Kiss-chase among the less dangerous options for pre-match bonding exercise after spate of injuries to cricketers

Joe Denly is the third England cricketer in five weeks to be injured playing football. At any rate, he’s the third as long as you count Matt Prior, who suffered a back spasm that, some say, had nothing to do with football and could well have happened while he was climbing the stairs to the pavilion or even while he was stretching after getting out of his car.

Ian Bell, though, was certainly a victim of football, damaging an ankle in the run-up to the Edgbaston Test in July. And on Thursday, Denly twisted a knee after a “clumsy” challenge by Owais Shah during the kickabout that members of the squad like to use for aerobic exercise in the outfield.

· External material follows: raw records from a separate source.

(** * ARB translator cloud function: the /translate and /validate handlers

    A shallow embedding of [cloud-functions/main.py].  The two handlers are
    modelled on the value that [request.get_json()] hands them.

    - Python values that come out of the JSON decoder are the inductive
      [json]; a string is held in UTF-8, so that a character is one byte or
      a byte with its continuation bytes.
    - Python dictionaries are association lists in insertion order.
    - A raised exception is an explicit result.  In the handlers as they are
      modelled first, every exception is an instance of [Exception], which
      is what the handlers catch.  The module [ExceptionKinds] is the
      /translate handler with the exceptions that are not instances of
      [Exception] ([KeyboardInterrupt], [SystemExit]) told apart.
    - The file system and the translation library are an abstract world,
      reached through the interface [Platform].  The state of a run also
      carries the list of the calls the handler made, so that "called once"
      and "called in this order" can be stated.
    - The elements of [languages] are language codes, strings, as in the
      payload the docstring of [translate] documents.  They are used as
      keys of [results]; a run that meets an element that is not a string is
      outside the model. *)

From Stdlib Require Import List String Ascii ZArith Bool Arith Lia.
From Stdlib Require Import Floats.SpecFloat.
Import ListNotations.
Open Scope string_scope.
(** The counts of the fleet status after one and after two fleet
    deployments of a type to a new orchestrator: [total_agents] is the
    count of the first deployment and then the larger of the two counts,
    since the second deployment registers its agents under the identifiers
    of the first, while [agents_by_type] gives the sum of the two counts
    for the type and has no other entry. *)
Theorem get_fleet_status_counts (agent_type : string) (count1 count2 : Z)
    (cfg1 cfg2 : gmap string Qc) (now1 now2 : datetime) :
  let s1 :=
    AgentOrchestrator.deploy_agent_fleet agent_type count1 cfg1 now1
      AgentOrchestrator.__init__ in
  let s2 := AgentOrchestrator.deploy_agent_fleet agent_type count2 cfg2 now2 s1 in
  let status1 := AgentOrchestrator.get_fleet_status isoformat s1 in
  let status2 := AgentOrchestrator.get_fleet_status isoformat s2 in
  AgentOrchestrator.total_agents status1 = Z.to_nat count1
  ∧ default 0%nat (AgentOrchestrator.agents_by_type status1 !! agent_type)
    = Z.to_nat count1
  ∧ AgentOrchestrator.total_agents status2
    = Nat.max (Z.to_nat count1) (Z.to_nat count2)
  ∧ default 0%nat (AgentOrchestrator.agents_by_type status2 !! agent_type)
    = (Z.to_nat count1 + Z.to_nat count2)%nat
  ∧ (∀ other, other ≠ agent_type →
       AgentOrchestrator.agents_by_type status2 !! other = None).
Proof.
  intros s1 s2 status1 status2.
  unfold status1, status2. rewrite !agents_by_type_lookup.
  cbn [AgentOrchestrator.total_agents AgentOrchestrator.get_fleet_status
       AgentOrchestrator.agents_by_type].
  unfold s2, s1, AgentOrchestrator.deploy_agent_fleet.
  set (n1 := Z.to_nat count1). set (n2 := Z.to_nat count2).
  pose proof (deploy_fleet_dom agent_type cfg1 now1 n1 AgentOrchestrator.__init__)
    as Hd1.
  destruct (deploy_fleet_members agent_type cfg1 now1 n1 0 AgentOrchestrator.__init__)
    as (_ & Hp1).
  destruct (deploy_fleet_registry agent_type cfg1 now1 n1 0 AgentOrchestrator.__init__)
    as (_ & _ & _ & _ & Ho1).
  cbn zeta in *.
  generalize dependent
    (foldl (AgentOrchestrator.deploy_fleet_member agent_type cfg1 now1)
       AgentOrchestrator.__init__ (seq 0 n1)).
  intros t1 Hd1 Hp1 Ho1.
  pose proof (deploy_fleet_dom agent_type cfg2 now2 n2 t1) as Hd2.
  destruct (deploy_fleet_members agent_type cfg2 now2 n2 0 t1) as (_ & Hp2).
  destruct (deploy_fleet_registry agent_type cfg2 now2 n2 0 t1)
    as (_ & _ & _ & _ & Ho2).
  cbn zeta in *.
  generalize dependent
    (foldl (AgentOrchestrator.deploy_fleet_member agent_type cfg2 now2)
       t1 (seq 0 n2)).
  intros t2 Hd2 Hp2 Ho2.
  cbn [AgentOrchestrator.agents AgentOrchestrator.agent_pools
       AgentOrchestrator.objects AgentOrchestrator.__init__] in Hd1, Hp1.
  rewrite lookup_empty in Hp1. cbn [default app length] in Hp1.
  rewrite dom_empty_L, (left_id_L ∅ (∪)) in Hd1.
  rewrite Hd1, fleet_ids_union in Hd2.
  split; [|split; [|split; [|split]]].
  - by rewrite <- size_dom, Hd1, fleet_ids_size.
  - by rewrite Hp1, length_seq.
  - by rewrite <- size_dom, Hd2, fleet_ids_size.
  - by rewrite Hp2, Hp1, length_app, !length_seq.
  - intros other Hne. rewrite lookup_fmap, Ho2, Ho1 by done. done.
Qed.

So no wonder leading voices in the game, including Jonathan Agnew on Radio 5 Live, are crying out to the England camp to stop this football madness. It’s carnage out there. They’re dropping like flies. Soon there won’t be anyone left to represent the country. And what’s football got to do with cricket anyway?

Now, the more no-nonsense among us might argue that the problem could be solved at a stroke if there was someone on the backroom staff to say: “Just run it off, son.” But we must not forget that these are cricketers. Physical contact is alien to them in the course of their professional business. Except, of course, physical contact with the ball off a shorter length. Or, occasionally, physical contact with Mitchell Johnson, down the wicket, in a bit of chest-to-chest after a particularly meretricious bouncer.

Cricketers, accordingly, are delicate creatures and should be protected. I don’t suppose synchronised swimming teams warm up with a quick kickabout in the car park. Same should go for cricketers.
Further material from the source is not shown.